| About this exercise |
Word for word, the records below are to be set down again.

(Stored items)
━━━━━━━━━━

Inductive mailbox_step (mb : Mailbox) (now : Z) : MailboxCommand -> MailboxTransition -> Prop :=
| step_reap cmd :
    mb_expires_at mb <= now ->
    mailbox_step mb now cmd (mkMailboxTransition None
      (all_deleted mb ++ if is_terminal (mb_status mb) then []
                         else [MailboxEffect_Terminal CloseReason_Expired]))
| step_claim h :
    live mb now -> mb_admission mb = AdmissionSnapshot_V1 -> mb_claimant mb = None ->
    h <> ms_hash (mb_allocator mb) ->
    mailbox_step mb now (MailboxCommand_Claim h) (install_claimant mb h AdmissionSnapshot_V1)
| step_crowd h c :
    live mb now -> mb_admission mb = AdmissionSnapshot_V1 -> mb_claimant mb = Some c ->
    h <> ms_hash (mb_allocator mb) -> h <> ms_hash c ->
    mailbox_step mb now (MailboxCommand_Claim h)
      (mkMailboxTransition (Some (closed_mailbox mb CloseReason_Crowded))
         (all_deleted mb ++ [MailboxEffect_Terminal CloseReason_Crowded]))
| step_claim_v2 h token :
    live mb now ->
    mb_admission mb = AdmissionSnapshot_V2Pending (claim_commitment (mb_mailbox_id mb) token) ->
    mb_claimant mb = None -> h <> ms_hash (mb_allocator mb) ->
    mailbox_step mb now (MailboxCommand_ClaimV2 h token)
      (install_claimant mb h AdmissionSnapshot_V2Claimed)
| step_open h m :
    live mb now -> membership_for_hash mb h = Some m ->
    mailbox_step mb now (MailboxCommand_Open h) (mkMailboxTransition (Some mb)
      (MailboxEffect_Opened m (mb_expires_at mb) ::
       match member mb (peer m) with Some p => deliveries m (ms_frames p) | None => [] end))
| step_store sender ms body :
    live mb now -> member mb sender = Some ms -> body_size_ok body ->
    (length (ms_frames ms) < MAX_FRAMES_PER_MEMBERSHIP)%nat ->
    mailbox_step mb now (MailboxCommand_Put sender (ms_next_seq ms) body)
      (mkMailboxTransition
         (Some (set_member mb sender (store_frame ms body) (mb_queue_bytes mb + blen body)))
         (MailboxEffect_Stored sender (ms_next_seq ms) false ::
          match member mb (peer sender) with
          | Some _ => [MailboxEffect_Deliver (peer sender) (ms_next_seq ms) body]
          | None => []
          end))
| step_replay sender ms n f body :
    live mb now -> member mb sender = Some ms -> body_size_ok body ->
    ms_frames ms !! n = Some f -> fr_body_len f = blen body -> fr_digest f = sha256 body ->
    mailbox_step mb now (MailboxCommand_Put sender (Z.of_nat n) body)
      (mkMailboxTransition (Some mb) [MailboxEffect_Stored sender (Z.of_nat n) true])
| step_conflict sender ms n f body :
    live mb now -> member mb sender = Some ms -> body_size_ok body ->
    ms_frames ms !! n = Some f -> (fr_body_len f <> blen body \/ fr_digest f <> sha256 body) ->
    mailbox_step mb now (MailboxCommand_Put sender (Z.of_nat n) body)
      (mkMailboxTransition (Some (closed_mailbox mb CloseReason_Conflict))
         (all_deleted mb ++ [MailboxEffect_Terminal CloseReason_Conflict]))
| step_ack sender s p n f :
    live mb now -> member mb sender = Some s -> member mb (peer sender) = Some p ->
    ms_frames p !! n = Some f ->
    mailbox_step mb now (MailboxCommand_Ack sender (Z.of_nat n))
      (mkMailboxTransition
         (Some (set_member mb (peer sender) (ack_frame p n f) (mb_queue_bytes mb - frame_bytes f)))
         (match fr_body f with
          | Some _ => [MailboxEffect_BodyDeleted (peer sender) (Z.of_nat n)]
          | None => []
          end))
| step_close sender s :
    live mb now -> member mb sender = Some s ->
    mailbox_step mb now (MailboxCommand_Close sender)
      (mkMailboxTransition (Some (closed_mailbox mb CloseReason_Closed))
         (all_deleted mb ++ [MailboxEffect_Terminal CloseReason_Closed])).

(** ** The branches take steps *)

(** The shape every branch lemma has. *)
Definition sound (mb : Mailbox) (now : Z) (cmd : MailboxCommand)
    (r : outcome MailboxError MailboxTransition) : Prop :=
  match r with Ok t => mailbox_step mb now cmd t | Err _ => True | Panic => False end.

Lemma member_set_member mb m ms q : member (set_member mb m ms q) m = Some ms.
Proof. by destruct m. Qed.

Lemma member_set_member_ne mb m ms q : member (set_member mb m ms q) (peer m) = member mb (peer m).
Proof. by destruct m. Qed.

━━━━━━━━━━

| Response area |
Inductive mailbox_step (mb : Mailbox) (now : Z) : MailboxCommand -> MailboxTransition -> Prop :=
| step_reap cmd :
    mb_expires_at mb <= now ->
    mailbox_step mb now cmd (mkMailboxTransition None
      (all_deleted mb ++ if is_terminal (mb_status mb) then []
                         else [MailboxEffect_Terminal CloseReason_Expired]))
| step_claim h :
    live mb now -> mb_admission mb = AdmissionSnapshot_V1 -> mb_claimant mb = None ->
    h <> ms_hash (mb_allocator mb) ->
    mailbox_step mb now (MailboxCommand_Claim h) (install_claimant mb h AdmissionSnapshot_V1)
| step_crowd h c :
    live mb now -> mb_admission mb = AdmissionSnapshot_V1 -> mb_claimant mb = Some c ->
    h <> ms_hash (mb_allocator mb) -> h <> ms_hash c ->
    mailbox_step mb now (MailboxCommand_Claim h)
      (mkMailboxTransition (Some (closed_mailbox mb CloseReason_Crowded))
         (all_deleted mb ++ [MailboxEffect_Terminal CloseReason_Crowded]))
| step_claim_v2 h token :
    live mb now ->
    mb_admission mb = AdmissionSnapshot_V2Pending (claim_commitment (mb_mailbox_id mb) token) ->
    mb_claimant mb = None -> h <> ms_hash (mb_allocator mb) ->
    mailbox_step mb now (MailboxCommand_ClaimV2 h token)
      (install_claimant mb h AdmissionSnapshot_V2Claimed)
| step_open h m :
    live mb now -> membership_for_hash mb h = Some m ->
    mailbox_step mb now (MailboxCommand_Open h) (mkMailboxTransition (Some mb)
      (MailboxEffect_Opened m (mb_expires_at mb) ::
       match member mb (peer m) with Some p => deliveries m (ms_frames p) | None => [] end))
| step_store sender ms body :
    live mb now -> member mb sender = Some ms -> body_size_ok body ->
    (length (ms_frames ms) < MAX_FRAMES_PER_MEMBERSHIP)%nat ->
    mailbox_step mb now (MailboxCommand_Put sender (ms_next_seq ms) body)
      (mkMailboxTransition
         (Some (set_member mb sender (store_frame ms body) (mb_queue_bytes mb + blen body)))
         (MailboxEffect_Stored sender (ms_next_seq ms) false ::
          match member mb (peer sender) with
          | Some _ => [MailboxEffect_Deliver (peer sender) (ms_next_seq ms) body]
          | None => []
          end))
| step_replay sender ms n f body :
    live mb now -> member mb sender = Some ms -> body_size_ok body ->
    ms_frames ms !! n = Some f -> fr_body_len f = blen body -> fr_digest f = sha256 body ->
    mailbox_step mb now (MailboxCommand_Put sender (Z.of_nat n) body)
      (mkMailboxTransition (Some mb) [MailboxEffect_Stored sender (Z.of_nat n) true])
| step_conflict sender ms n f body :
    live mb now -> member mb sender = Some ms -> body_size_ok body ->
    ms_frames ms !! n = Some f -> (fr_body_len f <> blen body \/ fr_digest f <> sha256 body) ->
    mailbox_step mb now (MailboxCommand_Put sender (Z.of_nat n) body)
      (mkMailboxTransition (Some (closed_mailbox mb CloseReason_Conflict))
         (all_deleted mb ++ [MailboxEffect_Terminal CloseReason_Conflict]))
| step_ack sender s p n f :
    live mb now -> member mb sender = Some s -> member mb (peer sender) = Some p ->
    ms_frames p !! n = Some f ->
    mailbox_step mb now (MailboxCommand_Ack sender (Z.of_nat n))
      (mkMailboxTransition
         (Some (set_member mb (peer sender) (ack_frame p n f) (mb_queue_bytes mb - frame_bytes f)))
         (match fr_body f with
          | Some _ => [MailboxEffect_BodyDeleted (peer sender) (Z.of_nat n)]
          | None => []
          end))
| step_close sender s :
    live mb now -> member mb sender = Some s ->
    mailbox_step mb now (MailboxCommand_Close sender)
      (mkMailboxTransition (Some (closed_mailbox mb CloseReason_Closed))
         (all_deleted mb ++ [MailboxEffect_Terminal CloseReason_Closed])).

(** ** The branches take steps *)

(** The shape every branch lemma has. *)
Definition sound (mb : Mailbox) (now : Z) (cmd : MailboxCommand)
    (r : outcome MailboxError MailboxTransition) : Prop :=
  match r with Ok t => mailbox_step mb now cmd t | Err _ => True | Panic => False end.

Lemma member_set_member mb m ms q : member (set_member mb m ms q) m = Some ms.
Proof. by destruct m. Qed.

Lemma member_set_member_ne mb m ms q : member (set_member mb m ms q) (peer m) = member mb (peer m).
Proof. by destruct m. Qed.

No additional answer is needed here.